NEW YORK (AP) — Victor Willis, who co-founded the Village People, co-wrote the disco group's classic hits “Y.M.C.A.,” ″Macho Man” and “In the Navy,” and delighted crowds while dressed as the band's helmeted and mustachioed police officer, has died. He was 74.
“We are profoundly sad to announce the death of Victor Willis, lead singer of Village People," the group posted on its official Facebook page. The cause was identified as “a short but aggressive illness.”
Willis was a musician-actor who, among other things, had appeared on Broadway in “The Wiz” when he decided to cash in on the disco craze in 1977 by joining a group made up of beefy, macho-looking guys dressed as a biker, a construction worker, a cop, a cowboy and a Native American chief.
With producer Jacques Morali and Henri Belolo, Morali’s business partner, Willis founded the six-member Village People. The idea came to them while partying at an after-hours gay nightclub in the West Village of Manhattan. The group’s self-titled debut album was released in 1977.
In 1978, the group released two albums, “Macho Man” and “Cruisin’” — which featured the international hit “Y.M.C.A.,” a song that peaked at No. 2 on the Billboard chart. A year later, Village People released the album “Go West,” which included “In the Navy,” a song that peaked at No. 3 on the chart. “Macho Man” peaked at No. 25 in 1978.
In 2020, Congress described “Y.M.C.A.” — with its infectious chorus of “It’s fun to stay at the Y.M.C.A.” and an accompanying dance spelling out the letters — as “an American phenomenon” and added the song to the National Recording Registry. In 2021, it was inducted into the Grammy Hall of Fame.

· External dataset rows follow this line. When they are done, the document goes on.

(** X8: when the promise a submission awaits is rejected (the session
    lookup, the fetch, or the reading of a 2xx body that is no JSON) the
    status becomes error with the message of the rejection; no job
    identifier is set, no stream is opened, nothing stays pending, and a
    failed session lookup sends no request. *)
Theorem rejected_promises events a k err :
  run initial events = Normal a ->
  (forall url file, calls a !! k = Some (AtGetSession url file) ->
   exists a',
     step a (SessionSettled k (Throw err)) = Normal a' /\
     status a' = error /\ errorMessage a' = JString (err_message err) /\
     jobId a' = JNull /\ requests a' = requests a /\
     has_pending a' = false /\ any_open a' = false) /\
  (calls a !! k = Some AtFetch ->
   forall settled,
     settled = Throw err \/
     (exists r, settled = Normal r /\ ok r = true /\ json r = Throw err) ->
     exists a',
       step a (FetchSettled k settled) = Normal a' /\
       status a' = error /\ errorMessage a' = JString (err_message err) /\
       jobId a' = JNull /\ requests a' = requests a /\
       has_pending a' = false /\ any_open a' = false).
Proof.
  intros Hreach. pose proof (Inv_reachable _ _ Hreach) as HI. split.
  - intros u f Hk.
    destruct (awaiting a k _ HI Hk) as (Hst & Hj & Hcl & Hopen & Hret);
      [done|].
    eexists. unfold step. simpl. rewrite Hk. simpl.
    rewrite commit_unchanged by done. split; [done|]. simpl.
    split_and!; try done.
    + by apply has_pending_none.
    + by apply any_open_none.
  - intros Hk settled Hsettled.
    destruct (awaiting a k _ HI Hk) as (Hst & Hj & Hcl & Hopen & Hret);
      [done|].
    assert (job_id_of settled = Throw err) as Hthrow.
    { destruct Hsettled as [->|(r & -> & Hok & Hjson)]; [done|].
      unfold job_id_of. simpl. by rewrite Hok, Hjson. }
    eexists. unfold step. simpl. rewrite Hk.
    unfold handleSubmit_fetch. rewrite Hthrow.
    rewrite commit_unchanged by done. split; [done|]. simpl.
    split_and!; try done.
    + by apply has_pending_none.
    + by apply any_open_none.
Qed.
Definition interleave_body (channels : loc) (w : wav) (i : Z) : M wav :=
  views ← load_views channels;
  match read views i with
  | None => throw TypeError
  | Some channel =>
      x ← get channel (pos w);
      view_write (buffer w) (44 + offset w) (le_bytes 2 (pcm16 x));;
      mret (mkWav (buffer w) (pos w) (offset w + 2))
  end.

Fixpoint interleave_loop (fuel : nat) (channels : loc) (numOfChan len : Z)
    (w : wav) : M wav :=
  match fuel with
  | O => diverge
  | S fuel' =>
      if pos w <? len then
        w ← for_of (interleave_body channels) (seqZ 0 numOfChan) w;
        interleave_loop fuel' channels numOfChan len
          (mkWav (buffer w) (pos w + 1) (offset w))
      else mret w
  end.

Definition new_ArrayBuffer (length : Z) : M loc :=
  if length <? 0 then throw RangeError
  else alloc (Bytes (replicate (Z.to_nat length) 0)).

(** The result is the byte content of the Blob, copied out of the
    ArrayBuffer. *)
Definition bufferToWav (abuffer : AudioBuffer) (len : Z) : M (list Z) :=
  let numOfChan := numberOfChannels abuffer in
  let length := len * numOfChan * 2 + 44 in
  buffer ← new_ArrayBuffer length;
  channels ← alloc (ViewArray []);
  let w := mkWav buffer 0 0 in
  w ← setUint32 0x46464952 w;
  w ← setUint32 (length - 8) w;
  w ← setUint32 0x45564157 w;
  w ← setUint32 0x20746d66 w;
  w ← setUint32 16 w;
  w ← setUint16 1 w;
  w ← setUint16 numOfChan w;
  w ← setUint32 (sampleRate abuffer) w;
  w ← setUint32 (sampleRate abuffer * 2 * numOfChan) w;
  w ← setUint16 (numOfChan * 2) w;
  w ← setUint16 16 w;
  w ← setUint32 0x61746164 w;
  w ← setUint32 (length - pos w - 4) w;
  for_of (λ _ i, v ← getChannelData abuffer i; push_view channels v)
    (seqZ 0 (numberOfChannels abuffer)) tt;;
  w ← interleave_loop (S (Z.to_nat len)) channels numOfChan len w;
  load_bytes (Heap.buffer w).

Definition processAudio (originalBuffer : AudioBuffer) (silenceRegions : loc)
    : M (list Z) :=
  '(keepRegions, newLength) ← plan originalBuffer silenceRegions;
  newBuffer ← new_AudioBuffer newLength (numberOfChannels originalBuffer)
                (sampleRate originalBuffer);
  copy originalBuffer newBuffer keepRegions;;
  bufferToWav newBuffer newLength.

End Heap.

(** ** What a computation leaves untouched *)

(** [frames h0 m P]: run from any store that still holds every object of
    [h0] unchanged, [m] ends in such a store again, and a value it returns
    satisfies [P]. *)
Definition frames {A : Type} (h0 : Heap.heap) (m : Heap.M A) (P : A → Prop)
    : Prop :=
  ∀ h, h0 ⊆ h → h0 ⊆ (m h).2 ∧ ∀ a, (m h).1 = Ok a → P a.

(** A location that [h0] does not hold: one allocated since. *)
Definition new_since (h0 : Heap.heap) (l : Heap.loc) : Prop := l ∉ dom h0.

(** ** The store version against the value version *)

(** In store [h] the storages [stores] hold the channels [data], of [N]
    samples each. *)
Definition stores_hold (h : Heap.heap) (stores : list Heap.loc)
    (data : list (list Q)) (N : Z) : Prop :=
  Forall2 (λ l d, h !! l = Some (Heap.Samples d) ∧ len d = N) stores data.

(** In store [h] the handle [hb] stands for the buffer [b]: same
    attributes, and the storage of every channel holds that channel's
    [bufLength] samples. *)
Definition represents (h : Heap.heap) (hb : Heap.AudioBuffer) (b : AudioBuffer)
    : Prop :=
  Heap.sampleRate hb = sampleRate b ∧
  Heap.bufLength hb = bufLength b ∧
  stores_hold h (Heap.channels hb) (channelData b) (bufLength b).

(** The outcome of a computation over the store agrees with an outcome over
    values: the same exception, or results related by [R] in the final
    store. *)
Definition agrees {A B : Type} (R : A → B → Heap.heap → Prop)
    (run : result A * Heap.heap) (r : result B) : Prop :=
  match r with
  | Ok b => ∃ a, run.1 = Ok a ∧ R a b run.2
  | Throw e => run.1 = Throw e
  | Diverge => run.1 = Diverge
  end.

(** What relates a store and the new buffer of the value version while the
    channels of [b] are copied into [stores]. *)
Definition copying (hb : Heap.AudioBuffer) (b : AudioBuffer)
    (stores : list Heap.loc) (sr N : Z) (h : Heap.heap) (nb : AudioBuffer)
    : Prop :=
  stores_hold h (Heap.channels hb) (channelData b) (bufLength b) ∧
  stores_hold h stores (channelData nb) N ∧
  bufLength nb = N ∧ sampleRate nb = sr.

Willis also starred in the 1980 movie “Can’t Stop the Music,” a widely ridiculed comedy starring the Village People and Steve Guttenberg and directed by Nancy Walker. Critic Rex Reed called it "one of the silliest movies ever made."
Village People music is the backbone of pool parties, high school dances, weddings, proms, bar mitzvahs, games and whenever an uplifting mood is needed. The songs also played at gay marches and the White House.
“We will think of Victor every time ‘Y.M.C.A.’ is played, like today, and all throughout this July Fourth Birthday week,” President Donald Trump wrote on social media Wednesday. “My condolences to his wonderful family and group, Victor Willis will be sorely missed.”
While musicians like Neil Young, John Fogerty, Phil Collins, Panic! At The Disco and the estates of Leonard Cohen, Tom Petty and Prince sent cease-and-desist letters to stop Trump from using their music, Willis said he didn't feel he was endorsing Trump when the song played.
Willis was born in Texas and grew up in the Haight-Ashbury neighborhood of San Francisco. When he moved to New York, he went to a YMCA on West 63rd Street in Manhattan, which inspired the hit song.
The ownership of Village People's songs came into doubt decades after the hits, and in 2015, a federal jury ruled that Willis was entitled to 50% copyright ownership in the United States of 13 of the group’s songs, including “Y.M.C.A.”
After a series of arrests on drug-related charges that resulted in a rehab stint, Willis told The Associated Press in 2012 that his life had turned around. “Life is fine. I went through whatever I went through, but everything is going great now,” he said.
In May, Willis and the Village People — he was the only original member — sang “Happy Birthday” and “Y.M.C.A.” for Secretary of State Marco Rubio during an event in India.